* [Exercise]:
Below are the entries; give again exactly the lines from the one mentioning "- apply rbind_ok in H as [f5 [H5 H]]." through the one mentioning "broadcast_columns weather_df cols f = Ok f' ->", inclusive.

BEGIN Material provided

Lemma merge_default_index (left right : frame) (n m : nat) :
  index left = range_index n -> index right = range_index m ->
  wf_frame right ->
  merge_left_index left right = positional_join left right.
Proof.
  intros Hl Hr Hwf. unfold merge_left_index, positional_join.
  f_equal. f_equal.
  unfold wf_frame in Hwf. rewrite List.Forall_forall in Hwf.
  apply map_ext_in. intros [name col] Hin. f_equal. cbn [snd].
  rewrite Hl, Hr. rewrite (take_rows_range n m).
  - unfold nrows. rewrite Hl. unfold range_index.
    now rewrite length_map, length_seq.
  - specialize (Hwf _ Hin). cbn [snd] in Hwf. rewrite Hwf.
    unfold nrows. rewrite Hr. unfold range_index.
    now rewrite length_map, length_seq.
Qed.

Lemma pad_rows_lookup (n : nat) (col : list cell) (i : nat) :
  (i < n)%nat -> pad_rows n col !! i = Some (default CNull (col !! i)).
Proof.
  intros Hi. unfold pad_rows. rewrite list_lookup_fmap.
  rewrite lookup_seq_lt by exact Hi. reflexivity.
Qed.

Lemma take_rows_lookup (pos : list (option nat)) (col : list cell) (i : nat)
      (p : option nat) :
  pos !! i = Some p ->
  take_rows pos col !! i
  = Some (match p with Some k => default CNull (col !! k) | None => CNull end).
Proof.
  intros Hp. unfold take_rows. rewrite list_lookup_fmap, Hp. reflexivity.
Qed.

(** Row [i] of the merge takes, in every column the right table
    contributes, the cell of the right row that carries the same label as
    the left row [i]. *)
Lemma merge_pairs_by_label (left right : frame) (i : nat) (lab : Z)
      (j : nat) (name : string) (col : list cell) :
  index left !! i = Some lab -> columns right !! j = Some (name, col) ->
  exists name' col',
    columns (merge_left_index left right) !! (length (columns left) + j)%nat
    = Some (name', col') /\
    col' !! i
    = Some (match index_position lab (index right) with
            | Some k => default CNull (col !! k)
            | None => CNull
            end).
Proof.
  intros Hi Hj. unfold merge_left_index. cbn [columns].
  rewrite lookup_app_r by (rewrite length_map; lia).
  rewrite length_map. replace (_ + j - _)%nat with j by lia.
  rewrite list_lookup_fmap, Hj. cbn.
  eexists _, _. split; [reflexivity|].
  apply take_rows_lookup. rewrite list_lookup_fmap, Hi. reflexivity.
Qed.

Lemma nrows_join_listings (merged_df scraped_df : frame) :
  index (join_listings merged_df scraped_df) = index merged_df.
Proof. unfold join_listings. destruct (negb (empty scraped_df)); reflexivity. Qed.

(** ** Shape of the in-place statements *)

Lemma keeps_shape_setitem_map (name name' : string) (h : list cell -> cell -> cell)
      (guard : list cell -> result unit) :
  keeps_shape (fun f =>
    (col <~ getitem f name ;; _ <~ guard col ;;
     Ok (setitem f name' (map (h col) col)))%res).
Proof.
  intros f f' H. apply rbind_ok in H as [col [Hc H]].
  apply rbind_ok in H as [u [_ H]]. injection H as <-.
  split; [apply index_setitem|]. split; [apply empty_setitem|].
  intros Hwf. apply wf_setitem; [exact Hwf|].
  rewrite length_map. eapply getitem_length; eassumption.
Qed.

Lemma keeps_shape_coerce_sale_date : keeps_shape coerce_sale_date.
Proof.
  intros f f' H.
  apply (keeps_shape_setitem_map "sale_date" "sale_date" datetime_cell (fun _ => Ok tt)).
  exact H.
Qed.

Lemma keeps_shape_coerce_product_id : keeps_shape coerce_product_id.
Proof.
  intros f f' H. apply rbind_ok in H as [col [Hc H]].
  apply rbind_ok in H as [ids [Hids H]]. injection H as <-.
  split; [apply index_setitem|]. split; [apply empty_setitem|].
  intros Hwf. apply wf_setitem; [exact Hwf|].
  rewrite (product_id_column_length _ _ Hids).
  eapply getitem_length; eassumption.
Qed.

Lemma keeps_shape_add_sale_month : keeps_shape add_sale_month.
Proof.
  intros f f' H.
  apply (keeps_shape_setitem_map "sale_date" "sale_month"
           (fun _ => month_cell) dt_accessor).
  exact H.
Qed.

Lemma keeps_shape_add_sale_day_name : keeps_shape add_sale_day_name.
Proof.
  intros f f' H.
  apply (keeps_shape_setitem_map "sale_date" "sale_day_name"
           (fun _ => day_name_cell) dt_accessor).
  exact H.
Qed.

Lemma fillna_float_length (v : option Q) (col : list cell) :
  length (fillna_float v col) = length col.
Proof. destruct v; simpl; [apply length_map | reflexivity]. Qed.

Lemma keeps_shape_fill_sale_amount : keeps_shape fill_sale_amount.
Proof.
  intros f f' H. unfold fill_sale_amount in H.
  apply rbind_ok in H as [col [Hc H]].
  apply rbind_ok in H as [m [_ H]]. injection H as <-.
  split; [apply index_setitem|]. split; [apply empty_setitem|].
  intros Hwf. apply wf_setitem; [exact Hwf|].
  rewrite fillna_float_length. eapply getitem_length; eassumption.
Qed.

Lemma keeps_shape_broadcast_column (weather_df : frame) (col : string) :
  keeps_shape (broadcast_column weather_df col).
Proof.
  intros f f' H. unfold broadcast_column in H.
  apply rbind_ok in H as [s [_ H]].
  apply rbind_ok in H as [v [_ H]]. injection H as <-.
  split; [apply index_setitem|]. split; [apply empty_setitem|].
  intros Hwf. apply wf_setitem; [exact Hwf|]. apply length_replicate.
Qed.

Lemma keeps_shape_broadcast_columns (weather_df : frame) (cols : list string) :
  keeps_shape (broadcast_columns weather_df cols).
Proof.
  induction cols as [|c r IH]; intros f f' H; simpl in H.
  - injection H as <-. auto.
  - apply rbind_ok in H as [f1 [H1 H]].
    destruct (keeps_shape_broadcast_column _ _ _ _ H1) as (A1 & A2 & A3).
    destruct (IH _ _ H) as (B1 & B2 & B3).
    split; [congruence|]. split; auto.
Qed.

Lemma keeps_shape_broadcast_weather (weather_df : frame) :
  keeps_shape (broadcast_weather weather_df).
Proof.
  intros f f' H. unfold broadcast_weather in H.
  destruct (negb (empty weather_df)).
  - eapply keeps_shape_broadcast_columns; eassumption.
  - injection H as <-. auto.
Qed.

Lemma keeps_shape_normalize_sales : keeps_shape normalize_sales.
Proof.
  intros f f' H. unfold normalize_sales in H. cbv zeta in H.
  apply rbind_ok in H as [f2 [H2 H]].
  apply rbind_ok in H as [f3 [H3 H]].
  apply rbind_ok in H as [f4 [H4 H]].
  assert (S1 : index f2 = index f /\ (empty f = false -> empty f2 = false) /\
               (wf_frame f -> wf_frame f2)).
  { destruct (has_column (standardize f) "sale_amount").
    - destruct (keeps_shape_fill_sale_amount _ _ H2) as (A & B & C).
      unfold standardize in *. rewrite empty_rename_columns in B.
      split; [exact A|]. split; [exact B|].
      intros Hwf. apply C. now apply wf_rename_columns.
    - injection H2 as <-. unfold standardize. rewrite empty_rename_columns.
      split; [reflexivity|]. split; [auto|]. apply wf_rename_columns. }
  destruct S1 as (A1 & A2 & A3).
  destruct (keeps_shape_coerce_sale_date _ _ H3) as (B1 & B2 & B3).
  destruct (keeps_shape_coerce_product_id _ _ H4) as (C1 & C2 & C3).
  destruct (has_column f4 "sale_date").
  - apply rbind_ok in H as [f5 [H5 H]].
    destruct (keeps_shape_add_sale_month _ _ H5) as (D1 & D2 & D3).
    destruct (keeps_shape_add_sale_day_name _ _ H) as (E1 & E2 & E3).
    split; [congruence|]. split; eauto 10.
  - injection H as <-. split; [congruence|]. split; eauto 10.
Qed.

(** ** The statements on the sales object *)

Lemma for_each_broadcast_ok (weather_df : frame) (cols : list string)
      (f f' : frame) (u : unit) :
  for_each cols (fun col => assign (broadcast_column weather_df col)) f = (Ok u, f') ->
  broadcast_columns weather_df cols f = Ok f'.
Proof.
  revert f. induction cols as [|c r IH]; intros f; simpl.
  - unfold fret. now intros [= _ ->].
  - unfold fbind, assign.
    destruct (broadcast_column weather_df c f) as [f1| |]; simpl;
      [apply IH | discriminate | discriminate].
Qed.

Lemma for_each_broadcast_run (weather_df : frame) (cols : list string)
      (f f' : frame) :
  broadcast_columns weather_df cols f = Ok f' ->
  for_each cols (fun col => assign (broadcast_column weather_df col)) f = (Ok tt, f').
Proof.
  revert f. induction cols as [|c r IH]; intros f; simpl.
  - unfold fret. now intros [= ->].
  - unfold fbind, assign.
    destruct (broadcast_column weather_df c f) as [f1| |]; simpl;
      [apply IH | discriminate | discriminate].
Qed.

(** On an empty sales object the block changes nothing and hands back a new
    empty table, once the listings have been normalised. *)
Lemma body_empty (weather_df scraped_df f : frame) :
  empty f = true ->
  body weather_df scraped_df f
  = (rbind (correct_listing_types
              (if negb (empty scraped_df) then standardize scraped_df else scraped_df))
           (fun _ => Ok (Fresh empty_frame)), f).
Proof.
  intros He. unfold body, fbind, peek, fret, flift. cbv zeta.
  rewrite He. lazy beta iota delta [negb andb].
  destruct (correct_listing_types _); cbn [rbind];
    repeat (rewrite He; lazy beta iota delta [negb andb]); reflexivity.
Qed.

Lemma fbind_ok {A B} (m : F A) (k : A -> F B) (f f' : frame) (b : B) :
  fbind m k f = (Ok b, f') ->
  exists a f1, m f = (Ok a, f1) /\ k a f1 = (Ok b, f').
Proof.
  unfold fbind. destruct (m f) as [[a| |] f1]; try discriminate. eauto.
Qed.

Lemma assign_ok (g : frame -> result frame) (f f1 : frame) (u : unit) :
  assign g f = (Ok u, f1) -> g f = Ok f1.
Proof. unfold assign. destruct (g f); try discriminate. now intros [= _ ->]. Qed.

Lemma peek_ok (f f1 a : frame) : peek f = (Ok a, f1) -> a = f /\ f1 = f.
Proof. unfold peek. now intros [= -> ->]. Qed.

Lemma flift_ok {A} (r : result A) (f f1 : frame) (a : A) :
  flift r f = (Ok a, f1) -> r = Ok a /\ f1 = f.
Proof. unfold flift. now intros [= -> ->]. Qed.

Lemma fret_ok {A} (x a : A) (f f1 : frame) :
  fret x f = (Ok a, f1) -> a = x /\ f1 = f.
Proof. unfold fret. now intros [= -> ->]. Qed.

(** A normal run of the block on a non-empty sales object: the object ends
    as the normalised table with the weather broadcast into it, and the
    block hands back that table joined with the listings, without its
    duplicates. *)
Lemma body_nonempty_ok (weather_df scraped_df f f' : frame) (t : table) :
  empty f = false ->
  body weather_df scraped_df f = (Ok t, f') ->
  exists norm books,
    normalize_sales f = Ok norm /\
    correct_listing_types
      (if negb (empty scraped_df) then standardize scraped_df else scraped_df)
    = Ok books /\
    broadcast_weather
      (if negb (empty weather_df) then standardize weather_df else weather_df) norm
    = Ok f' /\
    remove_duplicates (join_listings f' books) = Ok (table_value t f').
Proof.
  intros He H. unfold body in H. cbv zeta in H.
  set (wdf := if negb (empty weather_df) then standardize weather_df else weather_df) in *.
  set (sdf := if negb (empty scraped_df) then standardize scraped_df else scraped_df) in *.
  apply fbind_ok in H as (s0 & f0 & P & H). apply peek_ok in P as [-> ->].
  rewrite He in H. cbn [negb] in H.
  apply fbind_ok in H as (u1 & f1 & P & H). apply assign_ok in P.
  injection P as <-.
  assert (E1 : empty (standardize f) = false)
    by (unfold standardize; now rewrite empty_rename_columns).
  apply fbind_ok in H as (s1 & f1' & P & H). apply peek_ok in P as [-> ->].
  rewrite E1 in H. cbn [negb andb] in H.
  apply fbind_ok in H as (u2 & f2 & P2 & H).
  assert (S2 : (if has_column (standardize f) "sale_amount"
                then fill_sale_amount (standardize f) else Ok (standardize f)) = Ok f2).
  { destruct (has_column (standardize f) "sale_amount");
      [now apply assign_ok in P2 | now apply fret_ok in P2 as [_ ->]]. }
  assert (E2 : empty f2 = false).
  { destruct (has_column (standardize f) "sale_amount").
    - now apply (keeps_shape_fill_sale_amount _ _ S2).
    - now injection S2 as <-. }
  clear P2.
  apply fbind_ok in H as (books & f2' & P & H). apply flift_ok in P as [Hb ->].
  apply fbind_ok in H as (s2 & f2' & P & H). apply peek_ok in P as [-> ->].
  rewrite E2 in H. cbn [negb] in H.
  apply fbind_ok in H as (u3 & f4 & P & H).
  apply fbind_ok in P as (u3' & f3 & P3 & P4).
  apply assign_ok in P3, P4.
  assert (E3 : empty f3 = false) by now apply (keeps_shape_coerce_sale_date _ _ P3).
  assert (E4 : empty f4 = false) by now apply (keeps_shape_coerce_product_id _ _ P4).
  apply fbind_ok in H as (s4 & f4' & P & H). apply peek_ok in P as [-> ->].
  rewrite E4 in H. cbn [negb andb] in H.
  apply fbind_ok in H as (u5 & f5 & P5 & H).
  assert (S5 : (if has_column f4 "sale_date"
                then rbind (add_sale_month f4) add_sale_day_name else Ok f4) = Ok f5).
  { destruct (has_column f4 "sale_date").
    - apply fbind_ok in P5 as (u & g & Q1 & Q2). apply assign_ok in Q1, Q2.
      now rewrite Q1.
    - now apply fret_ok in P5 as [_ ->]. }
  assert (E5 : empty f5 = false).
  { destruct (has_column f4 "sale_date").
    - apply rbind_ok in S5 as (g & Q1 & Q2).
      apply (keeps_shape_add_sale_day_name _ _ Q2).
      now apply (keeps_shape_add_sale_month _ _ Q1).
    - now injection S5 as <-. }
  clear P5.
  apply fbind_ok in H as (s5 & f5' & P & H). apply peek_ok in P as [-> ->].
  rewrite E5 in H.
  apply fbind_ok in H as (u6 & f6 & P6 & H).
  assert (S6 : broadcast_weather wdf f5 = Ok f6).
  { unfold broadcast_weather. destruct (negb (empty wdf)).
    - now apply for_each_broadcast_ok in P6.
    - now apply fret_ok in P6 as [_ ->]. }
  clear P6.
  apply fbind_ok in H as (m & f6' & P & H). apply peek_ok in P as [-> ->].
  cbv zeta in H.
  apply fbind_ok in H as (ks & f6' & P & H). apply flift_ok in P as [Hks ->].
  assert (J : table_value (if negb (empty books)
                           then Fresh (merge_left_index f6 books) else Same) f6
              = join_listings f6 books).
  { unfold join_listings. now destruct (negb (empty books)). }
  rewrite J in *.
  assert (Hfin : f' = f6 /\
                 remove_duplicates (join_listings f6 books) = Ok (table_value t f6)).
  { unfold remove_duplicates. rewrite Hks. cbn [rbind].
    destruct (Nat.ltb 0 (count_flagged (duplicated ks))).
    - apply fbind_ok in H as (c & f6' & P & H). apply flift_ok in P as [Hc ->].
      apply fret_ok in H as [-> ->]. split; [reflexivity | exact Hc].
    - apply fret_ok in H as [-> ->]. split; [reflexivity | now rewrite J]. }
  destruct Hfin as [-> Hfin].
  exists f5, books. split.
  { unfold normalize_sales. cbv zeta. rewrite S2. cbn [rbind].
    rewrite P3. cbn [rbind]. rewrite P4. cbn [rbind]. exact S5. }
  split; [exact Hb|]. split; [exact S6 | exact Hfin].
Qed.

END Material provided

* [Solution for this exercise]:
  - apply rbind_ok in H as [f5 [H5 H]].
    destruct (keeps_shape_add_sale_month _ _ H5) as (D1 & D2 & D3).
    destruct (keeps_shape_add_sale_day_name _ _ H) as (E1 & E2 & E3).
    split; [congruence|]. split; eauto 10.
  - injection H as <-. split; [congruence|]. split; eauto 10.
Qed.

(** ** The statements on the sales object *)

Lemma for_each_broadcast_ok (weather_df : frame) (cols : list string)
      (f f' : frame) (u : unit) :
  for_each cols (fun col => assign (broadcast_column weather_df col)) f = (Ok u, f') ->
  broadcast_columns weather_df cols f = Ok f'.
Proof.
  revert f. induction cols as [|c r IH]; intros f; simpl.
  - unfold fret. now intros [= _ ->].
  - unfold fbind, assign.
    destruct (broadcast_column weather_df c f) as [f1| |]; simpl;
      [apply IH | discriminate | discriminate].
Qed.

Lemma for_each_broadcast_run (weather_df : frame) (cols : list string)
      (f f' : frame) :
  broadcast_columns weather_df cols f = Ok f' ->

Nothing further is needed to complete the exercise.